В предыдущих работах Твердовский подобным образом порой сплавлял реальное с фантастическим, образуя жанровый гибрид: так, в «Зоологии» у героини внезапно вырастает хвост, а герой «Подбросов» не чувствует физической боли. И все же по духу «Конференция» – истинный вербатим, потому что ощущение подлинности в те моменты, когда разные персонажи делятся своими воспоминаниями, не покидает ни на секунду. Такой эффект создает и тонкое чувство языка у Твердовского, и филигранные актерские работы. Но есть и дополнительный ингредиент: в фильме все же снялись реальные заложники, рассказавшие свои истории. Речь об актерах «Гоголь-центра» Филиппе Авдееве и Романе Шмакове, которые отважились вернуться в роковое здание на Дубровке и быть там снова фактически запертыми на время съемок. Авдеев и Шмаков были в 2002-м в детской группе «Норд-Оста». В их присутствии фальшивить было невозможно физически.
Твердовский не пытается разобраться в причинах теракта, понять, почему во время штурма было так много жертв, кого-то обвинить, – его фильм почти лишен политического контекста.

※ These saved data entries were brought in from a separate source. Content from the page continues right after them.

(* ===== verification/Kill.v ===== *)
(** * Killing a running log (src/internal/wal)

    The process dies at any call of any step of a log and the directory is opened
    again.  A step cut short leaves what the step leaves when it lives and its
    later calls fail (file Replay), so the invariant of the running log speaks of
    it; what is added here is which files are named like segments then.  A kill
    inside a rotation can leave the next segment behind, empty: recovery takes it
    for the newest. *)

From stdpp Require Import strings.
From S2P Require Import Prelude Errors Text Record Disk Segment MarkFiles Log LogInv Frame LogSteps Durable Replay Recovery.
Local Open Scope Z_scope.
Local Open Scope go_scope.

Module Kill.
Import Record Segment Log LogInv Frame LogSteps Durable Replay Recovery.

(** ** Files named like segments *)

(** No file is named like a segment without being one of the log's. *)
Definition no_strays (w : world) : bool :=
  forallb (λ f, match nameOf f with
                | Some _ => bool_decide (f ∈ path <$> segs (lg w))
                | None => true
                end) (elements (dom (Disk.view (dk w)))).

(** The segment a rotation makes next, empty, with nothing written to the active
    one behind its published records. *)
Record spare (w : world) (g : bytes) : Prop := {
  sp_name : g = segmentName (baseLSN (active (lg w)) + count (active (lg w)))
                  (baseLSN (active (lg w)) + count (active (lg w)) - 1);
  sp_empty : Disk.view (dk w) !! g = Some [];
  sp_behind : 0 < count (active (lg w));
  sp_whole : ∀ c, Disk.view (dk w) !! path (active (lg w)) = Some c → len c = size (active (lg w))
}.

(** A file named like a segment is one of the log's, or that. *)
Definition tidy (w : world) : Prop :=
  ∀ g n, is_Some (Disk.view (dk w) !! g) → nameOf g = Some n → g ∈ path <$> segs (lg w) ∨ spare w g.

Lemma no_strays_only w : no_strays w = true ↔
  ∀ g n, is_Some (Disk.view (dk w) !! g) → nameOf g = Some n → g ∈ path <$> segs (lg w).
Proof.
  unfold no_strays. rewrite forallb_forall. split.
  - intros H g n Hg Hn. specialize (H g). rewrite Hn in H.
    assert (Hin : In g (elements (dom (Disk.view (dk w))))).
    { by apply list_elem_of_In, elem_of_elements, elem_of_dom. }
    by apply H, bool_decide_eq_true in Hin.
  - intros H g Hg%list_elem_of_In%elem_of_elements%elem_of_dom. destruct (nameOf g) as [n|] eqn:En; [|done].
    apply bool_decide_eq_true. by apply (H g n).
Qed.

Lemma no_strays_tidy w : no_strays w = true → tidy w.
Proof. intros H g n Hg Hn. left. by apply (proj1 (no_strays_only w) H g n). Qed.

Lemma tidy_cases w : tidy w → no_strays w = true ∨ ∃ g, spare w g.
Proof.
  intros H. destruct (decide (Exists (λ g, is_Some (nameOf g) ∧ g ∉ path <$> segs (lg w))
                                (elements (dom (Disk.view (dk w)))))) as [He|He].
  - right. apply Exists_exists in He as (g & Hg%elem_of_elements%elem_of_dom & [n Hn] & Hno).
    destruct (H g n Hg Hn) as [?|Hs]; [done | by exists g].
  - left. apply no_strays_only. intros g n Hg Hn.
    destruct (decide (g ∈ path <$> segs (lg w))) as [|Hno]; [done|]. exfalso. apply He, Exists_exists.
    exists g. split; [by apply elem_of_elements, elem_of_dom|]. by rewrite Hn.
Qed.

(** ** What a kill leaves *)

(** The records that recovery will find: those of the log, and whole ones of an
    interrupted write. *)
Record crash_site (w : world) (gs : list (list bytes)) (pa ps : list bytes) (ss : list segment) (a : segment)
    (gs' : list (list bytes)) (pa' : list bytes) (t : bytes) (qs : list bytes) : Prop := {
  ks_crashed : crashed (Disk.view (dk w)) (maxRecordBytes (opts (lg w))) ss a gs' pa' t;
  ks_last : lastLSN a <= reserved (lg w);
  ks_whole : qs `prefix_of` ps;
  ks_records : records (ss ++ [a]) (gs' ++ [pa'])
    = all_records (lg w) gs pa ++ entries (baseLSN (active (lg w)) + len pa) qs;
  ks_head : match ss ++ [a] with s :: _ => prevEnd s | [] => 0 end = FirstPrevEnd (lg w)
}.

Lemma records_grow w gs pa qs k : length (sealed (lg w)) = length gs →
  records (sealed (lg w) ++ [grow k (len qs) (active (lg w))]) (gs ++ [pa ++ qs])
  = all_records (lg w) gs pa ++ entries (baseLSN (active (lg w)) + len pa) qs.
Proof.
  intros Hlen. unfold all_records, segs. rewrite !records_app by done.
  rewrite !records_single. simpl. by rewrite entries_app, app_assoc.
Qed.

(** With no stray, the whole records of an interrupted write become part of the
    last segment. *)
Lemma crash_in_place w gs pa fly st k h ps :
  core w gs pa fly st (take k (frames ps)) h → no_strays w = true →
  Forall (payload_ok (maxRecordBytes (opts (lg w)))) ps →
  baseLSN (active (lg w)) + len pa + len ps - 1 <= reserved (lg w) ∨ ps = [] →
  reserved (lg w) < maxU64 →
  ∃ ss a gs' pa' t qs, crash_site w gs pa ps ss a gs' pa' t qs.
Proof.
  intros C Hstray Hps Hbound Htop.
  assert (Hmax : 0 <= maxRecordBytes (opts (lg w)) < 4294967296 - 8).
  { pose proof (c_max _ _ _ _ _ _ _ C). unfold maxRecordLimit, headerSize in *. lia. }
  destruct (take_frames _ Hmax k ps Hps) as (i & t & E & Ht).
  set (qs := take i ps) in *. rewrite E in C. clear E.
  exists (sealed (lg w)), (grow (len (frames qs)) (len qs) (active (lg w))), gs, (pa ++ qs), t, qs.
  pose proof (c_reserved _ _ _ _ _ _ _ C) as Hres. pose proof (c_next _ _ _ _ _ _ _ C) as Hn.
  pose proof (len_nonneg fly). pose proof (len_nonneg st). pose proof (len_nonneg qs).
  assert (Hlq : baseLSN (active (lg w)) + len pa + len qs - 1 <= reserved (lg w)).
  { destruct Hbound as [Hb|Hb].
    - assert (len qs <= len ps); [|lia]. unfold qs, len. rewrite length_take. lia.
    - unfold qs. rewrite Hb, take_nil, len_nil. lia. }
  assert (Hrep : seg_rep (Disk.view (dk w)) (maxRecordBytes (opts (lg w))) t
    (grow (len (frames qs)) (len qs) (active (lg w))) (pa ++ qs)).
  { destruct (c_active _ _ _ _ _ _ _ C). pose proof (len_nonneg pa).
    split; simpl; rewrite ?frames_app, ?len_app; try done; try lia.
    - by rewrite rep_file0, app_assoc.
    - rewrite rep_count0. unfold maxU64 in *. ulia.
    - apply Forall_app. split; [done|]. by apply Forall_take. }
  split.
  - split; [apply C | done | done | by eapply linked_replace_last; [apply C|..] |].
    intros g n Hg Hn'. pose proof (proj1 (no_strays_only w) Hstray g n Hg Hn') as (s & -> & Hs)%list_elem_of_fmap.
    apply elem_of_app in Hs as [Hs| ->%list_elem_of_singleton].
    + exists s. split; [|done]. apply elem_of_app. by left.
    + eexists. split; [apply elem_of_app; right; by apply list_elem_of_singleton | done].
  - rewrite (rep_lastLSN _ _ _ _ _ Hrep), len_app. simpl. lia.
  - apply prefix_take.
  - apply records_grow, (core_length C).
  - unfold FirstPrevEnd, segs. by destruct (sealed (lg w)).
Qed.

В первую очередь его интересует психологическое состояние человека, пережившего то, что останется внутри навсегда, как ни старайся забыть. Это исследование травмы делает картину очень современной и очень западной, неспроста у фильма были европейские партнеры. Травма в данном случае не только личная, мучающая каждого пережившего тот ужас, но и коллективная. И попробовать изжить ее Наталья, которую дополнительно терзает некая тайна, предлагает тоже коллективно.
«С нами какая беда ни приключись, мы все помалкиваем – они и ходят за нами по пятам, то одна беда, то другая. Может, и ходят, потому что мы все замалчиваем. Слова лишнего сказать боимся. Как мертвые. Страхом скованные» – говорит Наталья. В этих словах и желание провести подобие массового психотерапевтического сеанса, и какое-то чуть ли не языческое, колдовское, желание заговорить беду. Но не все персонажи ее поддерживают: многие действительно хотят забыть все, как ночной кошмар, и жить дальше. Она и сама, как потом становится ясно, на самом деле все эти годы бежала от своей боли и от своего страха. «Конференция» в конечном итоге не дает утешительных советов, но обнимает нас всех, всех, кто так или иначе страшится того, что подобный ужас может повториться.